MIAMI—U.S. Customs and Border Protection (CBP) Officers and Import Specialists at Miami International Airport intercepted about 181,000 counterfeit pills during the last four months. "Stopping counterfeit goods is a high priority for CBP, and we devote substantial resources-CBP officers and Import Specialists to identify cargo shipments, intercept, seize merchandise and penalize those who violate our intellectual property rights laws," said Roland Suliveras Customs and Border Protection Port Director.


CBP officers and Import Specialists at the Miami Internaitonal Airport seize counterfeit  drugs including Viagra tablets that violate U.S. intellectual property rights laws

Counterfeit Viagra seized by CBP officers at the Miami International Airport


CBP Officers at Miami International Airport selected two cargo shipments of tablets suspected for Intellectual Property Rights (IPR) violation in September and December. The manifest description was described as "pharmaceutical products" and CBP Officers along with Import Specialists determined the shipments to be counterfeit and therefore subject to seizure. The counterfeit pills infringed on registered trademark and could have caused a risk to the public. The domestic value for these two shipments was approximately $3.2 million dollars.
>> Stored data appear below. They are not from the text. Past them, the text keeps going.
(** X1.  On every pipeline-major array [x] of shape [M + N - 1, N, ...]
    (N, M >= 1), whatever its bubble entries hold,
    [transpose_from_pipeline_stage_outputs] returns an array of shape
    [N, M, ...] with [x'[i, j] == x[i + j, i]], as its docstring says. *)
Theorem transpose_from_pipeline_stage_outputs_diagonal y n m :
  1 ≤ n → 1 ≤ m → shaped (m + n - 1) n y →
  shaped n m (transpose_from_pipeline_stage_outputs zero y)
  ∧ ∀ i j, i < n → j < m →
      is_Some (lookup2 y (i + j) i)
      ∧ lookup2 (transpose_from_pipeline_stage_outputs zero y) i j
        = lookup2 y (i + j) i.
Proof.
  intros Hn Hm Hy. split.
  - by destruct (lookup2_transpose_from zero y n m 0 0).
  - intros i j Hi Hj. split.
    + apply (lookup2_is_Some y (m + n - 1) n); [done|lia|done].
    + by destruct (lookup2_transpose_from zero y n m i j).
Qed.

(** X2.  Going from the pipeline-major layout to the layer-major layout and
    back keeps the entries of the diagonal band and replaces every bubble
    entry by the zero block; so the composition is the identity exactly on
    the arrays whose bubble entries are zero. *)
Theorem transpose_to_from_clears_bubbles y n m :
  1 ≤ n → 1 ≤ m → shaped (m + n - 1) n y →
  (∀ t i, t < m + n - 1 → i < n →
     lookup2 (transpose_to_pipeline_stage_inputs zero
                (transpose_from_pipeline_stage_outputs zero y)) t i
     = if decide (i ≤ t ∧ t - i < m) then lookup2 y t i else Some zero)
  ∧ (transpose_to_pipeline_stage_inputs zero
       (transpose_from_pipeline_stage_outputs zero y) = y
     ↔ ∀ t i, t < m + n - 1 → i < n → ¬ (i ≤ t ∧ t - i < m) →
         lookup2 y t i = Some zero).
Proof.
  intros Hn Hm Hy.
  destruct (lookup2_transpose_from zero y n m 0 0) as [Hfrom _]; [done..|].
  pose proof (shaped_transpose_to zero _ n m Hfrom Hn) as Hto.
  assert (∀ t i, t < m + n - 1 → i < n →
    lookup2 (transpose_to_pipeline_stage_inputs zero
               (transpose_from_pipeline_stage_outputs zero y)) t i
    = if decide (i ≤ t ∧ t - i < m) then lookup2 y t i else Some zero)
    as Hlook.
  { intros t i Ht Hi. case_decide as Hband.
    - destruct Hband as [Hle Hlt].
      pose proof (lookup2_transpose_to_diagonal zero _ n m i (t - i)
                    Hfrom Hi Hlt) as Hd.
      destruct (lookup2_transpose_from zero y n m i (t - i)) as [_ Hf];
        [done..|].
      replace (i + (t - i)) with t in Hd, Hf by lia. by rewrite Hd.
    - by apply (lookup2_transpose_to_off_band _ n m). }
  split; [done|]. split.
  - intros Heq t i Ht Hi Hband. rewrite <- Heq, Hlook by done.
    by rewrite decide_False.
  - intros Hzero. apply (shaped_ext _ _ (m + n - 1) n); [done..|].
    intros t i Ht Hi. rewrite Hlook by done. case_decide; [done|].
    symmetry. by apply Hzero.
Qed.

End more_layout.

(** ** Microbatching *)

Section microbatching.
Context {A : Type}.
Variable cfg : Config.
Local Abbreviation M := (num_microbatches cfg).
Implicit Types x : list A.
Implicit Types y : list (list A).
Implicit Types inputs : list (list A).

Lemma reshape_and_transpose_spec x b :
  1 ≤ M → length x = b * M →
  ∃ y, reshape_and_transpose cfg x = Some y
       ∧ shaped M b y
       ∧ (∀ j k, j < M → k < b → lookup2 y j k = x !! (k * M + j))
       ∧ transpose_and_reshape y = x.
Proof.
  intros HM Hlen. unfold reshape_and_transpose.
  rewrite decide_True by (rewrite Hlen, Nat.Div0.mod_mul; lia).
  rewrite Hlen, Nat.div_mul by lia.
  pose proof (shaped_unflatten2 b M x Hlen) as Hu.
  pose proof (shaped_transpose b M _ Hu) as Ht.
  eexists. split; [done|]. split_and!; [done| |].
  - intros j k Hj Hk. rewrite (lookup2_transpose b) by done.
    by apply lookup2_unflatten2.
  - unfold transpose_and_reshape.
    rewrite (shape2_shaped _ M b) by done. simpl.
    rewrite (transpose_transpose b M) by done.
    by apply flatten2_unflatten2.
Qed.

Lemma transpose_and_reshape_spec y b :
  1 ≤ M → shaped M b y →
  length (transpose_and_reshape y) = b * M
  ∧ reshape_and_transpose cfg (transpose_and_reshape y) = Some y.
Proof.
  intros HM Hy. unfold transpose_and_reshape.
  rewrite (shape2_shaped _ M b) by done. simpl.
  pose proof (shaped_transpose M b y Hy) as Ht.
  pose proof (length_flatten2 _ _ _ Ht) as Hlen. split; [done|].
  unfold reshape_and_transpose. rewrite Hlen.
  rewrite decide_True by (rewrite Nat.Div0.mod_mul; lia).
  rewrite Nat.div_mul by lia. f_equal.
  rewrite unflatten2_flatten2 by done. by apply transpose_transpose.
Qed.

(** X3.  With M >= 1 microbatches and inputs whose batch size is [b * M],
    [_to_microbatches] returns leaves of shape [M, b, ...] in which
    microbatch [j] holds the examples [j], [M + j], [2 M + j], ...: entry
    [k] of microbatch [j] is example [k * M + j] of the batch. *)
Theorem _to_microbatches_layout inputs b :
  1 ≤ M → Forall (λ x, length x = b * M) inputs →
  ∃ out,
    _to_microbatches cfg inputs = Some out
    ∧ length out = length inputs
    ∧ Forall (shaped M b) out
    ∧ ∀ l x j k, inputs !! l = Some x → j < M → k < b →
        is_Some (x !! (k * M + j))
        ∧ lookup3 out l j k = x !! (k * M + j).
Proof.
  intros HM Hin. unfold _to_microbatches.
  destruct (mapM (reshape_and_transpose cfg) inputs) as [out|] eqn:E.
  - apply mapM_Some in E. exists out. split; [done|].
    split; [symmetry; by eapply Forall2_length|]. split.
    + apply Forall_lookup. intros l y Ey.
      destruct (Forall2_lookup_r _ _ _ _ _ E Ey) as (x & Ex & Hxy).
      rewrite Forall_lookup in Hin.
      destruct (reshape_and_transpose_spec x b HM (Hin _ _ Ex))
        as (y' & Ey' & Hy' & _).
      congruence.
    + intros l x j k Ex Hj Hk. rewrite Forall_lookup in Hin.
      pose proof (Hin _ _ Ex) as Hlen. split.
      { apply lookup_lt_is_Some. rewrite Hlen. nia. }
      destruct (Forall2_lookup_l _ _ _ _ _ E Ex) as (y & Ey & Hxy).
      destruct (reshape_and_transpose_spec x b HM Hlen)
        as (y' & Ey' & _ & Hy' & _).
      unfold lookup3. rewrite Ey. simpl.
      rewrite Ey' in Hxy. injection Hxy as <-. by apply Hy'.
  - apply mapM_None_1, Exists_exists in E as (x & Hx & Ex).
    rewrite Forall_forall in Hin.
    destruct (reshape_and_transpose_spec x b HM (Hin _ Hx)) as (? & ? & _).
    congruence.
Qed.

(** X4.  For M >= 1 and inputs whose batch size is a multiple of M,
    [_from_microbatches] undoes [_to_microbatches]: the batch comes back
    with its examples in their original order. *)
Theorem _from_to_microbatches inputs :
  1 ≤ M → Forall (λ x, length x `mod` M = 0) inputs →
  ∃ out, _to_microbatches cfg inputs = Some out
         ∧ _from_microbatches out = inputs.
Proof.
  intros HM Hin. unfold _to_microbatches, _from_microbatches.
  assert (∀ x, x ∈ inputs →
    ∃ y, reshape_and_transpose cfg x = Some y ∧ transpose_and_reshape y = x)
    as Hleaf.
  { intros x Hx. rewrite Forall_forall in Hin.
    destruct (reshape_and_transpose_spec x (length x `div` M) HM)
      as (y & Ey & _ & _ & Hy).
    { pose proof (Nat.div_mod (length x) M). rewrite (Hin x Hx) in *. lia. }
    eauto. }
  destruct (mapM (reshape_and_transpose cfg) inputs) as [out|] eqn:E.
  - apply mapM_Some in E. exists out. split; [done|].
    apply list_eq. intros l. rewrite list_lookup_fmap.
    destruct (inputs !! l) as [x|] eqn:Ex.
    + destruct (Forall2_lookup_l _ _ _ _ _ E Ex) as (y & Ey & Hxy).
      rewrite Ey. simpl. f_equal.
      destruct (Hleaf x) as (y' & Ey' & Hy'); [by eapply list_elem_of_lookup_2|].
      congruence.
    + apply lookup_ge_None in Ex. apply Forall2_length in E.
      rewrite (lookup_ge_None_2 out) by lia. done.
  - apply mapM_None_1, Exists_exists in E as (x & Hx & Ex).
    destruct (Hleaf x Hx) as (? & ? & _). congruence.
Qed.

(** X5.  For M >= 1, [_to_microbatches] undoes [_from_microbatches] on
    every structure whose leaves have shape [M, b, ...]; in particular it
    does not raise there. *)
Theorem _to_from_microbatches (microbatched : list (list (list A))) :
  1 ≤ M → Forall (λ y, ∃ b, shaped M b y) microbatched →
  _to_microbatches cfg (_from_microbatches microbatched) = Some microbatched.
Proof.
  intros HM Hs. unfold _to_microbatches, _from_microbatches.
  apply mapM_Some, Forall2_fmap_l, Forall_Forall2_diag.
  eapply Forall_impl; [done|]. simpl. intros y [b Hy].
  by destruct (transpose_and_reshape_spec y b HM Hy).
Qed.

(** X6.  For M >= 1, [_to_microbatches] succeeds exactly on the inputs in
    which the batch size of every leaf is a multiple of M; on any other
    input the reshape raises. *)
Theorem _to_microbatches_divisible inputs :
  1 ≤ M →
  is_Some (_to_microbatches cfg inputs)
  ↔ Forall (λ x, length x `mod` M = 0) inputs.
Proof.
  intros HM. unfold _to_microbatches. split.
  - intros [out E]. apply mapM_Some in E.
    apply Forall_lookup. intros l x Ex.
    destruct (Forall2_lookup_l _ _ _ _ _ E Ex) as (y & _ & Hxy).
    unfold reshape_and_transpose in Hxy. case_decide; [|done]. tauto.
  - intros Hin.
    destruct (mapM (reshape_and_transpose cfg) inputs) as [out|] eqn:E;
      [done|].
    apply mapM_None_1, Exists_exists in E as (x & Hx & Ex).
    rewrite Forall_forall in Hin. unfold reshape_and_transpose in Ex.
    rewrite decide_True in Ex; [done|]. split; [lia|by apply Hin].
Qed.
In FY 2011, CBP made approximately 24,792 Intellectual Property Rights seizures domestically valued at approximately $178 million dollars. The top three products seized were consumer electronics, footwear, and pharmaceuticals. "CBP continues to be in the forefront, protecting the public against potentially harmful counterfeit products," said Roland Suliveras.

Through the coordination of various disciplines within CBP, other agencies, international trading partners, and the importing trade community; CBP enforces the rights of intellectual property right holders. The prevention and reduction of this illicit and criminal trade is critical to the protection of the U.S. economy, consumers, and national security.